The man grabbed her arm to stop her, and in that moment all of the doubt flooded back in again. He had duped her into revealing everything she knew. He really was a bad man, and she’d been a fool to believe him.
“Nobody else knows who I really am,” he told her, keeping his voice low. “That man out there is just a hired hand, meant to follow orders without asking questions. He knows I’ve been trying to get answers behind the company’s back, but that’s as far as his involvement goes. And as far as my trust in him extends, as well.”
Angel blinked stupidly. She was relieved to hear him tell her this, but also confused that he would entrust her with this secret. And yet she still knew nothing about him or whether anything he said was true. It could all be an elaborate charade.
She started to gather some syringes and needles. “I-I need to draw some of her blood. I want to see if they’re in there.”
He pulled out his pistol and gestured toward the door with it. “Okay, but remember, you need to act like you’re my prisoner. It’s very important that you look plenty scared.”
She nodded. As far as appearing frightened, looking down the barrel of his pistol, she didn’t have to act at all to make it convincing.
Chapter Forty Six
”Twenty minutes, sir,” the pilot announced.
Alvin Cheong sucked in a deep breath and stretched. His brain felt too big for his skull, and his stomach was more-than-slightly upset. He’d drunk more of the whiskey than he had a right to. One of the curses of being Asian was a genetic predisposition to intoxication caused by a polymorphism of the ALDH gene
involved in alcohol metabolism. It also made his skin flush, sometimes uncomfortably. Though he had an affinity for the taste, he abhorred the physical results, which was probably how he’d managed to avoid becoming a full-fledged alcoholic over the years.
Nevertheless, at the moment, he was grateful for the whiskey’s inebriating effect, as it had lessened the tedium of sorting through the papers and helped shorten the duration of the flight. And as he gazed upon the neatly arranged stacks with a level of muted satisfaction, it also helped dull the disappointment he felt at gaining so little additional insight into the relationship between the woman he’d entrusted to verify his team’s suspicions and the two men to which she’d been most close as an adult.
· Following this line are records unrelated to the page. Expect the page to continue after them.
(** [idx[np.where(np.logical_and(ic.sc_insitu[idx] == 'MESSENGER',
       ic.icme_start_time[idx] > parse_time('2011-03-18').datetime))]] *)
Definition merc_within (cat : list icme) (idx : list Z) : result (list Z) :=
  sc <- np_take (map sc_insitu cat) idx ;;
  t <- np_take (map icme_start_time cat) idx ;;
  np_take idx
    (np_where (fun p => String.eqb (fst p) "MESSENGER"
                        && Qltb (plot_date 2011 3 18) (snd p))
              (combine sc t)).

Definition merci_min (cat : list icme) := merc_within cat (iall_min cat).
Definition merci_max (cat : list icme) := merc_within cat (iall_max cat).

End Catalog.

(** ** Cells 7, 9 and 10: the yearly rates of the Richardson and Cane list *)

Module RichardsonCane.

Import NumPy Dates Rates.
Local Open Scope Q_scope.

(** The entries of an array that are numbers. *)
Definition finite_values (a : ndarray) : list Q :=
  flat_map (fun x => match x with Fin q => [q] | _ => [] end) a.

(** [np.linspace(lo, hi, num)] for [num >= 2] *)
Definition np_linspace (lo hi : Q) (num : nat) : list Q :=
  map (fun k => lo + inject_Z (Z.of_nat k) * ((hi - lo) / inject_Z (Z.of_nat (num - 1))))
      (seq 0 num).

(** [np.histogram(a, bins=n, range=(lo, hi))[0]]: [n] bins of equal width
    from [lo] to [hi]; entries outside the range are left out. *)
Definition np_histogram_range (a : ndarray) (bins : nat) (lo hi : Q) : list Z :=
  np_histogram (finite_values a) (np_linspace lo hi (S bins)).

Definition is_zero (x : npfloat) : bool :=
  match x with Fin q => Qeq_bool q 0 | _ => false end.

Fixpoint trim_front (a : ndarray) : ndarray :=
  match a with
  | [] => []
  | x :: t => if is_zero x then trim_front t else a
  end.

(** [np.trim_zeros(a)]: the leading and the trailing zeros are cut. *)
Definition np_trim_zeros (a : ndarray) : ndarray :=
  rev (trim_front (rev (trim_front a))).

Section Parsing.

(** [heliocats.stats.is_float] and Python's [float], whose code is not
    part of the repository. *)
Variable is_float : string -> bool.
Variable py_float : string -> result npfloat.

(** One pass of the loop over the rows of the list: the year is read from
    the first four characters of the disturbance time; a row whose year
    cannot be read keeps the zero of [np.zeros]. *)
Definition rc_year_at (rc_yearstr : string) : result npfloat :=
  if is_float (substring 0 4 rc_yearstr) then
    y <- py_float (substring 0 4 rc_yearstr) ;;
    if isfinite y then py_float (substring 0 4 rc_yearstr) else Ok (Fin 0)
  else Ok (Fin 0).

Definition rc_year (r1 : list string) : result ndarray := mapM rc_year_at r1.

(** [rc_year.sort(); rc_icme_per_year = np.trim_zeros(rc_year)] *)
Definition rc_icme_per_year (r1 : list string) : result ndarray :=
  y <- rc_year r1 ;;
  Ok (np_trim_zeros (np_sort y)).

(** [np.histogram(rc_icme_per_year, bins=24, range=(1996,2020))[0]] *)
Definition rc_rate_values (r1 : list string) : result (list Z) :=
  a <- rc_icme_per_year r1 ;;
  Ok (np_histogram_range a 24 1996 2020).

(** [rc_rate_values[0:13]] and [rc_rate_values[13:]] *)
Definition rc_rate23 (r1 : list string) : result (list Z) :=
  v <- rc_rate_values r1 ;; Ok (firstn 13 v).
Definition rc_rate24 (r1 : list string) : result (list Z) :=
  v <- rc_rate_values r1 ;; Ok (skipn 13 v).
What’s more, Cheong had been unable to dig up any more information about David Eitan’s invention or the person or persons who had expressed interest in it once upon a time.
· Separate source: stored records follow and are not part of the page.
(** * gin-trading-bot: the signal / position state machine

    A shallow embedding of the decision core of the bot
    ([src/indicators/technical_indicators.py],
    [src/strategy/trading_strategy.py], [src/position_manager.py],
    [backtest.py], the trade execution and the monitoring of [main.py] and
    the notification they wait for) together with the properties its
    specification states about it.

    Numbers.  The code computes on doubles; the embedding has two layers.

    The series of pandas and the amounts derived from them are embedded in
    exact arithmetic: rationals with one extra element [NaN], which also
    stands for the quotient of a numpy division by zero ([inf] or [nan]:
    nothing finite).  Every comparison that involves [NaN] is false, as in
    IEEE 754.  What is stated on this layer is of two kinds: values, which
    the doubles of the code follow up to rounding, and the structure of a
    run (what is stored, opened, closed, raised, and in which order), which
    is stated relative to the answers of the comparisons and does not
    depend on where a comparison flips.

    Where a statement depends on the answer of a comparison with a level
    that the code computes in floating point - the exit rule, the entry
    rule, the sizing - the function is embedded on the binary64 numbers of
    IEEE 754 themselves ([Binary64]), and the statement is made there.
    The validation of the configuration, which tests what kind of value a
    key holds, is embedded on the values of JSON ([Json]). *)

From Stdlib Require Import QArith Qabs Lqa Lia List Bool ZArith.
From Stdlib Require Floats.
From stdpp Require Import base option gmap strings.
Import ListNotations.

Local Open Scope Q_scope.

(** ** Floats with a not-a-number element *)

Inductive float : Type :=
| NaN
| Fin (q : Q).

Declare Scope float_scope.
Delimit Scope float_scope with F.
Bind Scope float_scope with float.

Module Float.

Definition lift2 (op : Q -> Q -> Q) (a b : float) : float :=
  match a, b with
  | Fin x, Fin y => Fin (op x y)
  | _, _ => NaN
  end.

Definition add : float -> float -> float := lift2 Qplus.
Definition sub : float -> float -> float := lift2 Qminus.
Definition mul : float -> float -> float := lift2 Qmult.

(** The division of numpy: a zero divisor raises nothing and gives
    nothing finite ([inf] or [nan], here [NaN]). *)
Definition div (a b : float) : float :=
  match a, b with
  | Fin x, Fin y => if Qeq_bool y 0 then NaN else Fin (x / y)
  | _, _ => NaN
  end.

Definition neg (a : float) : float :=
  match a with
  | Fin x => Fin (- x)
  | NaN => NaN
  end.

Definition cmp (test : Q -> Q -> bool) (a b : float) : bool :=
  match a, b with
  | Fin x, Fin y => test x y
  | _, _ => false
  end.

Definition Qlt_bool (x y : Q) : bool := negb (Qle_bool y x).

Definition eqb : float -> float -> bool := cmp Qeq_bool.
Definition leb : float -> float -> bool := cmp Qle_bool.
Definition ltb : float -> float -> bool := cmp Qlt_bool.
Definition geb (a b : float) : bool := leb b a.
Definition gtb (a b : float) : bool := ltb b a.

Definition isnan (a : float) : bool :=
  match a with
  | NaN => true
  | Fin _ => false
  end.

End Float.

Infix "+" := Float.add : float_scope.
Infix "-" := Float.sub : float_scope.
Infix "*" := Float.mul : float_scope.
Infix "/" := Float.div : float_scope.
Notation "- x" := (Float.neg x) : float_scope.
Infix "==?" := Float.eqb (at level 70, no associativity) : float_scope.
Infix "<=?" := Float.leb : float_scope.
Infix "<?" := Float.ltb : float_scope.
Infix ">=?" := Float.geb (at level 70, no associativity) : float_scope.
Infix ">?" := Float.gtb (at level 70, no associativity) : float_scope.

(** Float literals of the source. *)
Definition f0 : float := Fin 0.
Definition f1 : float := Fin 1.
Definition f50 : float := Fin 50.
Definition f100 : float := Fin 100.
(** [1e-10] *)
Definition eps : float := Fin (1 # 10000000000).

(** ** pandas Series *)

Definition Series : Type := list float.

Module Pandas.

(** [Series.diff()]: first position undefined, then [x_t - x_{t-1}]. *)
Fixpoint diff_from (prev : float) (xs : Series) : Series :=
  match xs with
  | [] => []
  | x :: rest => (x - prev)%F :: diff_from x rest
  end.

Definition diff (xs : Series) : Series :=
  match xs with
  | [] => []
  | x :: rest => NaN :: diff_from x rest
  end.

(** [Series.where(cond, other)]: keep the entry where [cond] is true,
    put [other] elsewhere (also where the entry is NaN, the comparison
    being false there). *)
Definition where_ (cond : float -> bool) (other : float) (xs : Series)
  : Series :=
  map (fun x => if cond x then x else other) xs.

(** The trailing window of at most [w] entries that ends at index [i]. *)
Definition window_at (w : nat) (xs : Series) (i : nat) : Series :=
  skipn (i + 1 - w) (firstn (i + 1) xs).

(** The observations of a window: its entries that are not NaN. *)
Fixpoint observations (xs : Series) : list Q :=
  match xs with
  | [] => []
  | NaN :: rest => observations rest
  | Fin q :: rest => q :: observations rest
  end.

(** [Series.rolling(window=w, min_periods=m).agg()]: a position is
    defined when its window holds at least [m] observations. *)
Definition rolling (w min_periods : nat) (agg : list Q -> float)
           (xs : Series) : Series :=
  map (fun i =>
         let obs := observations (window_at w xs i) in
         if (min_periods <=? length obs)%nat then agg obs else NaN)
      (seq 0 (length xs)).

Definition Qsum (l : list Q) : Q := fold_right Qplus 0 l.

Definition Qlen (l : list Q) : Q := inject_Z (Z.of_nat (length l)).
To another man, these details might have seemed insignificant, but Alvin Cheong’s mind kept returning to them time and again.
He knew he had only just begun to scratch the surface in his quest to understand the woman better. His team still had thousands of photographs and the encrypted files on her laptop to sift through. And his assistant in DC still hadn’t gotten back to him, which itself was a bit troubling. But then again, he tended to immerse himself so deeply into his roles that he sometimes forgot to surface as regularly as Cheong would have liked.
The photographer persona had been one such example. Cheong had balked at the cost of the cameras DeBryan had purchased for the charade, but he’d insisted that anything cheaper and Missus de l’Enfantine would have seen right through the guise. And the boys he’d hired to rough him up on the island had been unnecessarily careless with the expensive equipment. One of the camera bodies and a lens had been damaged beyond repair. They were fifteen grand worth of junk now.
Worthless, just like this bottle, Cheong thought, tipping the neck of the Macallan over his glass. He reconsidered, then angled the bottle away and decanted the remaining eight thousand dollars of rare amber liquid down the drain of the bar. It’s just money, after all. It’ll all be useless soon enough.